Since it is impossible to analyze it because of the size, we are going to represent a simpler decision tree with fewer nodes and a maximum depth of 2 to have an idea of how our decision tree is.
# We create a decision tree of maximum depth equal to 2.
simple_decision_tree = DecisionTreeClassifier(criterion=best_criterion, max_depth=2, splitter=best_splitter)
simple_decision_tree = simple_decision_tree.fit(X_train, y_train)
fig, axes = plt.subplots(figsize=(15, 8))
tree.plot_tree(simple_decision_tree, feature_names=fn, class_names=cn)
plt.show()
In this representation of this simpler decision tree, we can see how there are 3 decision nodes and 4 leaf nodes. Also, in each decision node we can observe its condition for which each possibility is represented by a branch. The left branch means that the condition is satisfied while the right one means not.

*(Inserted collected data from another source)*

Lemma captureExceptionCalls_cases (this : UnifiedErrorTrackingService)
    (error : Error) (metadata : option Metadata) :
  let result :=
    captureExceptionCalls bugsnagService sentryService postHogService
                          this error metadata in
  result.2 = Return tt /\
  match activeService this with
  | None => forwarded result.1 = []
  | Some s =>
      forwarded result.1 = [Basic (CaptureException s error metadata)]
  end /\
  Forall (fun c => forall s, addressee c = Some s -> activeService this = Some s)
         result.1.
Proof.
  unfold captureExceptionCalls, captureException.
  destruct (activeService this) as [s|]; [|by repeat constructor].
  destruct (captureException_impl _ error metadata);
    cbn; (split; [done|]); (split; [done|]); repeat constructor; cbn; congruence.
Qed.

Lemma guarded_wellBehaved (this : UnifiedErrorTrackingService) (s : ServiceId)
    (call : Call) (thrown : option Thrown) (failure : string) :
  activeService this = Some s -> addressee call = Some s ->
  wellBehaved this (guarded call thrown failure, Return tt).
Proof.
  intros Hs Hc. destruct (guarded_forwarded call thrown failure s Hc) as [Hf Ha].
  unfold wellBehaved. cbn [fst snd]. rewrite Hf.
  split; [done|]. split; [done|]. split; [congruence|].
  eapply Forall_impl; [exact Ha|]. intros c H s' Hs'. by rewrite (H s' Hs').
Qed.

Lemma nothing_wellBehaved (this : UnifiedErrorTrackingService) :
  wellBehaved this ([], Return tt).
Proof. unfold wellBehaved. cbn. repeat split; [lia | constructor]. Qed.

Lemma captureExceptionCalls_wellBehaved (this : UnifiedErrorTrackingService)
    (error : Error) (metadata : option Metadata) :
  wellBehaved this
    (captureExceptionCalls bugsnagService sentryService postHogService
                           this error metadata).
Proof.
  destruct (captureExceptionCalls_cases this error metadata) as (Hr & Hf & Ha).
  unfold wellBehaved. split; [done|]. split; [|split; [|done]].
  - revert Hf. destruct (activeService this); intros ->; cbn; lia.
  - intros Hn. by rewrite Hn in Hf.
Qed.

Lemma methods_wellBehaved (this : UnifiedErrorTrackingService)
    (message : string) (level : option string) (metadata : option Metadata)
    (userId : string) (email name category : option string)
    (data : option Metadata) (request : Request) (statusCode : option Z)
    (timestamp : string) :
  Forall (wellBehaved this)
    [captureMessage bugsnagService sentryService postHogService others
                    this message level metadata;
     setUser others this userId email name;
     addBreadcrumb others this message category data;
     flush others this;
     captureHttpException bugsnagService sentryService postHogService
                          this message request statusCode email timestamp].
Proof.
  repeat apply Forall_cons_2; [| | | | |constructor].
  - unfold captureMessage.
    destruct (activeService this) as [s|] eqn:Hs; [|by repeat constructor].
    destruct (captureMessage_impl (others s)) as [impl|].
    + by apply (guarded_wellBehaved this s).
    + pose proof (captureExceptionCalls_wellBehaved this message metadata) as H.
      destruct (captureExceptionCalls _ _ _ this message metadata)
        as [calls [[]|err]]; [exact H|].
      by destruct H as [? _].
  - unfold setUser. destruct (activeService this) as [s|] eqn:Hs;
      [by apply (guarded_wellBehaved this s) | apply nothing_wellBehaved].
  - unfold addBreadcrumb. destruct (activeService this) as [s|] eqn:Hs;
      [|apply nothing_wellBehaved].
    destruct (addBreadcrumb_impl (others s));
      [by apply (guarded_wellBehaved this s) | apply nothing_wellBehaved].
  - unfold flush. destruct (activeService this) as [s|] eqn:Hs;
      [|apply nothing_wellBehaved].
    destruct (flush_impl (others s));
      [by apply (guarded_wellBehaved this s) | apply nothing_wellBehaved].
  - apply captureExceptionCalls_wellBehaved.
Qed.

For each node, there is certain information such as the Gini value, the number of samples that satisfy all previous conditions, the number of samples that belong to each prediction target, and temporal/final a prediction.
8. Conclusions¶
After all the analysis and the results obtained, we can expose the following conclusions:
Using a decision tree is a good practice when trying to predict which team is going to win.
We have created a model that has really good prediction accuracy.
Not all the information about each game is relevant. At first, the dataset had more than 60 attributes and after analyzing them, only 11 have been used to train the model.
"TowerKills" attributes are the most important ones since they have a strong correlation with the one we want to predict: the "winner" attribute. Moreover, if we take a look at the simpler decision tree we have represented we will see how in the case where depth is limited to 3, these are the attributes used in all decision nodes.